ANÁLISIS DE RESULTADOS

Figure 3.31 shows a short length of I-section beam. The section had been removed from a wrought iron railway bridge in Llangamarsh Wells in South Wales and is typical of many bridges throughout the United Kingdom. The beam is approximately 2.3 m in length and 0.9 m in depth. The length of the beam is insufficient to investigate it’s low frequency ‘bending’ behaviour in the frequency range of interest, however the depth is sufficient for investigating it’s high frequency ‘in-plane’ behaviour. The web has a thickness of 0.01 m. The beam has flanges on each end of the web, making up the I-section. The upper flange is 0.45 m wide with a thickness of 0.03 m. The lower flange is 0.57 m wide and 0.03 m thick. The beam was supported at each end on two wooden blocks. It can also be seen in

Figure 3.31 that the beam’s cross-section is not homogeneous along its length, unlike the finite element models studied in Sections 3.1 and 3.2. There are lumps of wrought iron welded to the bottom flange at one end of the beam and a cross-member connecting the upper and lower flanges near the centre of the beam. Many years of weathering also means that the beam is in an advanced state of deterioration.

In order to validate the model for the driving point mobility of an I-section beam derived in Sections 3.3 to 3.6, mobility measurements were performed on the I-section beam.

Figure 3.31.A short length of wrought iron I-section beam removed from a railway bridge in Llangamarsh Wells in South Wales.

3.7.1. Measurement method

The beam was excited by at a point directly above the beam web using an impact hammer. The response to the impact excitation was measured using an accelerometer located as close as possible to the excitation. The force and response of six to eight hammer taps were recorded to provide some averaging and to reduce the effect of noise in the final result. The driving point accelerance was calculated using an FFT analyser. To obtain a spatial average of the accelerance, the test was performed at five points along the length of the beam and the average of the five results was taken. Finally the accelerance was integrated once to give the driving point mobility Y(f) and converted to one-third octave bands to provide a frequency- averaged result.

3.7.2. Measurement results and discussion.

Figure 3.32 shows the real part of the driving point mobility measured on the bridge beam plotted in one-third octave bands between 600 Hz and 8000 Hz. Results are not plotted below 600 Hz due to signal-to-noise problems. The high mass and high bending stiffness of the beam studied meant that it was difficult to excite the beam with sufficient energy at low

frequency. Results for lower frequencies may have been achieved using an impact hammer with higher mass or a softer tip than the one used in this experiment, but the mobility of the beam at high frequencies is of most interest here.

Also plotted in Figure 3.32 is the predicted real part of the combined mobility of the flange and web plates according to equation (3.11). This result is plotted from approximately 1 kHz (the prediction of the occurrence of the transitional mode according to equation (3.27) for this case) up to 10 kHz. The measured mobility fluctuates around the predicted mobility in this region.

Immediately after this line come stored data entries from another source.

(* ===== verification/ProcdTrigger.v ===== *)
(** neon-procd: trigger expressions and their evaluation
    (src/package/system/neon-procd/src/neon-procd.c, [execute_argv_slice] to
    [inspect_trigger]), and a small language of conditions and actions whose
    encoding the evaluator implements. *)
From S2P Require Import Prelude CStr Json ProcdWorld ProcdStart.
Open Scope string_scope.
Open Scope list_scope.
Open Scope neon_scope.

Section trigger.
Context `{JsonC}.
Variable os : procd_os.

(** The strings of the elements, [None] when one of them is the null pointer. *)
Fixpoint slice_strings (l : list json) : option (list string) :=
  match l with
  | [] => Some []
  | j :: r =>
      match get_string j, slice_strings r with
      | Some s, Some ss => Some (s :: ss)
      | _, _ => None
      end
  end.

Definition execute_argv_slice (a : json) (start : Z) : prog pworld unit :=
  match a with
  | JArray l =>
      let n := Z.of_nat (length l) in
      if (start <? 0)%Z || (n <=? start)%Z || (Z.of_nat MAX_ARGS <=? n - start)%Z then pret tt
      else match slice_strings (drop (Z.to_nat start) l) with
           | None => pret tt
           | Some argv =>
               if (0 <? length argv)%nat then runv os argv ;;; pret tt else pret tt
           end
  | _ => pret tt
  end.

Definition event_data_value (data : option json) (key : option string) : option string :=
  match data, key with
  | Some (JObject l), Some k =>
      match member k l with
      | None | Some JNull => None
      | Some v => get_string v
      end
  | _, _ => None
  end.

(** [got && want && !strcmp(got, want)] *)
Definition both_equal (got want : option string) : bool :=
  match got, want with Some g, Some v => strcmp_eq g v | _, _ => false end.

Fixpoint eval_condition (cond : json) (data : option json) : bool :=
  match cond with
  | JArray l =>
      match l with
      | [] => false
      | c0 :: rest =>
          match get_string c0 with
          | None => false
          | Some op =>
              if (strcmp_eq op "eq" || strcmp_eq op "ne") && (3 <=? length l)%nat then
                let key := get_string (get_idx cond 1) in
                let want := get_string (get_idx cond 2) in
                let equal := both_equal (event_data_value data key) want in
                if strcmp_eq op "eq" then equal else negb equal
              else if strcmp_eq op "and" then forallb (fun c => eval_condition c data) rest
              else if strcmp_eq op "or" then existsb (fun c => eval_condition c data) rest
              else if strcmp_eq op "not" && (2 <=? length l)%nat then
                match rest with c :: _ => negb (eval_condition c data) | [] => false end
              else false
          end
      end
  | _ => false
  end.

Fixpoint execute_trigger_expr (expr : json) (data : option json) : prog pworld unit :=
  match expr with
  | JArray l =>
      match l with
      | [] => pret tt
      | JArray _ :: _ => pfold (fun e => execute_trigger_expr e data) l
      | first :: rest =>
          match get_string first with
          | None => pret tt
          | Some op =>
              if strcmp_eq op "run_script" then execute_argv_slice expr 1
              else if strcmp_eq op "if" && (3 <=? length l)%nat then
                match rest with
                | cond :: action :: _ =>
                    if eval_condition cond data then execute_trigger_expr action data
                    else pret tt
                | _ => pret tt
                end
              else pret tt
          end
      end
  | _ => pret tt
  end.

(** [fnmatch(pattern, string, 0) == 0], of the C library. *)
Variable fnmatch : string -> string -> bool.

Definition inspect_trigger (tr : json) (etype : string) (data : option json)
    : prog pworld unit :=
  match tr with
  | JArray l =>
      if (length l <? 2)%nat then pret tt
      else match get_string (get_idx tr 0) with
           | None => pret tt
           | Some pattern =>
               if negb (fnmatch pattern etype) then pret tt
               else execute_trigger_expr (get_idx tr 1) data
           end
  | _ => pret tt
  end.

(** The loop over the triggers of one service. *)
Definition inspect_triggers (root : json) (etype : string) (data : option json)
    : prog pworld unit :=
  match get_ex root "triggers" with
  | Some (JArray l) => pfold (fun tr => inspect_trigger tr etype data) l
  | _ => pret tt
  end.
End trigger.

(** * The trigger language *)

Inductive cond :=
  | CEq (key want : string)
  | CNe (key want : string)
  | CAnd (cs : list cond)
  | COr (cs : list cond)
  | CNot (c : cond).

Inductive action :=
  | ARun (argv : list string)
  | AIf (c : cond) (a : action)
  | ASeq (acts : list action).

(** The shapes procd.sh generates. *)
Fixpoint encode_cond (c : cond) : json :=
  match c with
  | CEq k v => JArray [JString "eq"; JString k; JString v]
  | CNe k v => JArray [JString "ne"; JString k; JString v]
  | CAnd cs => JArray (JString "and" :: map encode_cond cs)
  | COr cs => JArray (JString "or" :: map encode_cond cs)
  | CNot c => JArray [JString "not"; encode_cond c]
  end.

Fixpoint encode_action (a : action) : json :=
  match a with
  | ARun argv => JArray (JString "run_script" :: map JString argv)
  | AIf c a => JArray [JString "if"; encode_cond c; encode_action a]
  | ASeq acts => JArray (map encode_action acts)
  end.

(** The data of an event: its string members. *)
Definition encode_data (data : list (string * string)) : json :=
  JObject (map (fun kv => (fst kv, JString (snd kv))) data).

Fixpoint lookup_data (key : string) (data : list (string * string)) : option string :=
  match data with
  | [] => None
  | (k, v) :: r => if String.eqb k key then Some v else lookup_data key r
  end.

(** The data of an event as the conditions see it: the text json-c gives for each
    member that is not null. *)
Definition data_means `{JsonC} (data : option json) (texts : list (string * string)) : Prop :=
  forall key, event_data_value data (Some key) = lookup_data key texts.

Definition texts_of `{JsonC} (l : list (string * json)) : list (string * string) :=
  omap (fun kv => (fun s => (fst kv, s)) <$> get_string (snd kv)) l.

Fixpoint holds (data : list (string * string)) (c : cond) : bool :=
  match c with
  | CEq k v => bool_decide (lookup_data k data = Some v)
  | CNe k v => negb (bool_decide (lookup_data k data = Some v))
  | CAnd cs => forallb (holds data) cs
  | COr cs => existsb (holds data) cs
  | CNot c => negb (holds data c)
  end.

(** The command lines an action runs, in order. *)
Fixpoint runs_of (data : list (string * string)) (a : action) : list (list string) :=
  match a with
  | ARun argv => [argv]
  | AIf c a => if holds data c then runs_of data a else []
  | ASeq acts => concat (map (runs_of data) acts)
  end.

(** A command line fits in the 512-entry vector. *)
Fixpoint runnable (a : action) : bool :=
  match a with
  | ARun argv => (0 <? length argv)%nat && (length argv <? MAX_ARGS)%nat
  | AIf _ a => runnable a
  | ASeq acts => forallb runnable acts
  end.

Definition run_all (os : procd_os) (argvs : list (list string)) : prog pworld unit :=
  pfold (fun argv => runv os argv ;;; pret tt) argvs.

(** ** Induction over nested lists *)

Section inductions.
Variable P : cond -> Prop.
Hypothesis Heq : forall k v, P (CEq k v).
Hypothesis Hne : forall k v, P (CNe k v).
Hypothesis Hand : forall cs, Forall P cs -> P (CAnd cs).
Hypothesis Hor : forall cs, Forall P cs -> P (COr cs).
Hypothesis Hnot : forall c, P c -> P (CNot c).

Fixpoint cond_induction (c : cond) : P c :=
  let go := fix go cs : Forall P cs :=
    match cs with
    | [] => @List.Forall_nil _ P
    | c :: r => @List.Forall_cons _ P c r (cond_induction c) (go r)
    end in
  match c with
  | CEq k v => Heq k v
  | CNe k v => Hne k v
  | CAnd cs => Hand cs (go cs)
  | COr cs => Hor cs (go cs)
  | CNot c => Hnot c (cond_induction c)
  end.

Variable Q : action -> Prop.
Hypothesis Qrun : forall argv, Q (ARun argv).
Hypothesis Qif : forall c a, Q a -> Q (AIf c a).
Hypothesis Qseq : forall acts, Forall Q acts -> Q (ASeq acts).

Fixpoint action_induction (a : action) : Q a :=
  match a with
  | ARun argv => Qrun argv
  | AIf c a => Qif c a (action_induction a)
  | ASeq acts =>
      Qseq acts ((fix go acts : Forall Q acts :=
        match acts with
        | [] => @List.Forall_nil _ Q
        | a :: r => @List.Forall_cons _ Q a r (action_induction a) (go r)
        end) acts)
  end.
End inductions.

Section trigger_facts.
Context `{JsonC}.
Variable os : procd_os.

Lemma data_means_encode data : data_means (Some (encode_data data)) data.
Proof.
  intros key. unfold event_data_value, encode_data.
  induction data as [|[k v] data IH]; simpl; [done|].
  destruct (String.eqb k key); [apply get_string_string|exact IH].
Qed.

Lemma data_means_none : data_means None [].
Proof. done. Qed.

Lemma lookup_texts_absent key l : key ∉ map fst l -> lookup_data key (texts_of l) = None.
Proof.
  induction l as [|[k v] l IH]; [done|]. cbn [map fst]. intros [Hne Hn]%not_elem_of_cons.
  unfold texts_of in *. simpl. destruct (get_string v); simpl; [|by apply IH].
  destruct (String.eqb_spec k key); [congruence|]. by apply IH.
Qed.

(** The members of an object whose keys are distinct, as those of json-c are. *)
Lemma data_means_object l : NoDup (map fst l) -> data_means (Some (JObject l)) (texts_of l).
Proof.
  intros Hnd key. unfold event_data_value. induction l as [|[k v] l IH]; [done|].
  apply NoDup_cons in Hnd as [Hk Hnd]. specialize (IH Hnd). cbn [member].
  destruct (String.eqb_spec k key) as [->|Hne].
  - destruct v; unfold texts_of; simpl.
    1: rewrite get_string_null; symmetry; by apply lookup_texts_absent.
    all: match goal with |- context [get_string ?j] =>
           destruct (get_string_other j ltac:(done)) as [t ->] end;
      simpl; by rewrite String.eqb_refl.
  - rewrite IH. unfold texts_of. simpl. destruct (get_string v); simpl; [|done].
    apply String.eqb_neq in Hne. by rewrite Hne.
Qed.

Lemma both_equal_decide got want :
  both_equal got (Some want) = bool_decide (got = Some want).
Proof.
  destruct got as [g|]; simpl; [|done]. unfold strcmp_eq.
  destruct (String.eqb_spec g want) as [->|Hne]; symmetry.
  - by apply bool_decide_eq_true.
  - apply bool_decide_eq_false. congruence.
Qed.

Lemma eval_encode jdata data c :
  data_means jdata data -> eval_condition (encode_cond c) jdata = holds data c.
Proof.
  intros Hd.
  induction c as [k v|k v|cs IH|cs IH|c IH] using cond_induction;
    cbn [encode_cond eval_condition holds]; rewrite get_string_string.
  - change (get_idx _ 1) with (JString k). change (get_idx _ 2) with (JString v).
    rewrite !get_string_string, !Hd. apply both_equal_decide.
  - change (get_idx _ 1) with (JString k). change (get_idx _ 2) with (JString v).
    rewrite !get_string_string, !Hd. exact (f_equal negb (both_equal_decide _ _)).
  - change (forallb (fun c => eval_condition c jdata) (map encode_cond cs)
            = forallb (holds data) cs).
    induction IH as [|c cs Hc _ IHcs]; simpl; [done|]. by rewrite Hc, IHcs.
  - change (existsb (fun c => eval_condition c jdata) (map encode_cond cs)
            = existsb (holds data) cs).
    induction IH as [|c cs Hc _ IHcs]; simpl; [done|]. by rewrite Hc, IHcs.
  - exact (f_equal negb IH).
Qed.

Lemma slice_map argv : slice_strings (map JString argv) = Some argv.
Proof.
  induction argv as [|s argv IH]; simpl; [done|]. by rewrite get_string_string, IH.
Qed.

Lemma execute_encode jdata data a w :
  data_means jdata data -> runnable a = true ->
  execute_trigger_expr os (encode_action a) jdata w = run_all os (runs_of data a) w.
Proof.
  intros Hd. revert w. induction a as [argv|c a IH|acts IH] using action_induction; intros w Hr.
  - cbn [encode_action execute_trigger_expr]. rewrite get_string_string. cbn [strcmp_eq].
    change (strcmp_eq "run_script" "run_script") with true. cbv iota.
    unfold execute_argv_slice. cbn [length]. rewrite length_map.
    simpl in Hr. bprop.
    assert ((1 <? 0)%Z || (Z.of_nat (S (length argv)) <=? 1)%Z
            || (Z.of_nat MAX_ARGS <=? Z.of_nat (S (length argv)) - 1)%Z = false) as ->.
    { rewrite !orb_false_iff, Z.leb_gt, Z.leb_gt. change (1 <? 0)%Z with false.
      split_and!; [done|lia|lia]. }
    change (drop (Z.to_nat 1) (JString "run_script" :: map JString argv)) with (map JString argv).
    rewrite slice_map. apply Nat.ltb_lt in H0. rewrite H0.
    cbn [runs_of run_all]. unfold run_all. cbn [pfold]. unfold pbind, pret.
    destruct (runv os argv w) as [[|c|] w']; done.
  - cbn [encode_action execute_trigger_expr]. rewrite get_string_string.
    change (strcmp_eq "if" "run_script") with false.
    change (strcmp_eq "if" "if" && _) with true. cbv iota. rewrite (eval_encode _ data) by done.
    cbn [runs_of]. destruct (holds data c); [by apply IH|done].
  - cbn [runs_of]. simpl in Hr.
    assert (execute_trigger_expr os (encode_action (ASeq acts)) jdata w =
            pfold (fun e => execute_trigger_expr os e jdata)
              (map encode_action acts) w) as ->.
    { destruct acts as [|[] acts]; done. }
    revert w. induction IH as [|a acts Ha _ IHacts]; intros w; [done|].
    simpl in Hr. bprop. cbn [map concat]. unfold run_all. rewrite pfold_app.
    cbn [pfold map]. rewrite Ha by done. unfold run_all, pbind.
    destruct (pfold _ (runs_of data a) w) as [[[]|c|] w']; [|done|done]. by apply IHacts.
Qed.
End trigger_facts.

(** * Properties *)

(** C12: a trigger as procd.sh writes it runs the command lines its action
    denotes, in order, when the event matches its pattern, and nothing
    otherwise: equality and inequality tests on the event data, conjunction,
    disjunction, negation, conditionals and sequences are all interpreted as
    the trigger language means them. *)
Theorem trigger_runs_denotation `{JsonC} os fnmatch pattern etype data a rest w
    (Ha : runnable a = true) :
  inspect_trigger os fnmatch (JArray (JString pattern :: encode_action a :: rest)) etype
    (Some (encode_data data)) w =
  (if fnmatch pattern etype then run_all os (runs_of data a) else pret tt) w.
Proof.
  unfold inspect_trigger. cbn [length Nat.ltb Nat.leb].
  change (get_idx _ 0) with (JString pattern).
  change (get_idx _ 1) with (encode_action a). rewrite get_string_string.
  destruct (fnmatch pattern etype); [|done]. apply execute_encode; [|done]. apply data_means_encode.
Qed.

(** * Examples *)

#[local] Instance trigger_demo_jsonc : JsonC := demo_jsonc [].

(** procd_add_config_trigger "config.change" "firewall" /etc/init.d/firewall reload *)
Definition demo_action : action :=
  AIf (CEq "package" "firewall") (ARun ["/etc/init.d/firewall"; "reload"]).

Lemma trigger_runs_denotation_witness :
  pw_runs (snd (inspect_trigger (quiet_os 0 (fun _ => [])) String.eqb
    (JArray [JString "config.change"; encode_action demo_action; JInt 1000])
    "config.change" (Some (encode_data [("package", "firewall")])) empty_world)) =
  [["/etc/init.d/firewall"; "reload"]].
Proof.
  rewrite (trigger_runs_denotation (quiet_os 0 (fun _ => [])) String.eqb "config.change"
    "config.change" [("package", "firewall")] demo_action [JInt 1000] empty_world).
  - vm_compute. reflexivity.
  - reflexivity.
Defined.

The fluctuations were also seen in the finite element results for the flanged beams in Section 3.2.2 and are likely to be due to coupling between the flange-flapping modes and the web compression modes of the beam. The predicted mobility provides a good approximation of the frequency-averaged real part of the driving point mobility in this region.

Using the transitional mode as a marker, the mobility for the transitional range (section 3.4) increasing with the square of frequency up to the transitional mode has also been plotted in Figure 3.32. Although there is little measurement data in this range it can be seen that this result is consistent with the frequency-averaged mobility in this region. Furthermore the prediction of the transitional mode according to equation (3.27) is consistent with the behaviour seen in the measured results.

bridge beam; −−, calculated using equations developed in this section.

3.8. SUMMARY

By comparison with Finite Element results it has been shown that the Timoshenko beam formulation considered in the last chapter is appropriate for low frequencies but at high frequencies local deformation of the beam has to be taken into account. Depending on the depth of the beam these effects can commence as low as 200 Hz (Janssens & Thompson, 1996) although for the 1 m deep beams considered here the lower limit of such effects is about 1 kHz. Models for the various phenomena have been developed to allow physical understanding and these have been implemented in simple formulae.

In modelling bridge noise the coupled beam formulation of Chapter 2 can be used up to and including the decoupling frequency (usually well below 1 kHz) and the improved beam mobilities can be used at higher frequencies.

A summary of the equations needed to model the mobility of an I-section beam throughout the full frequency range is shown in Bewes, Thompson & Jones (2003).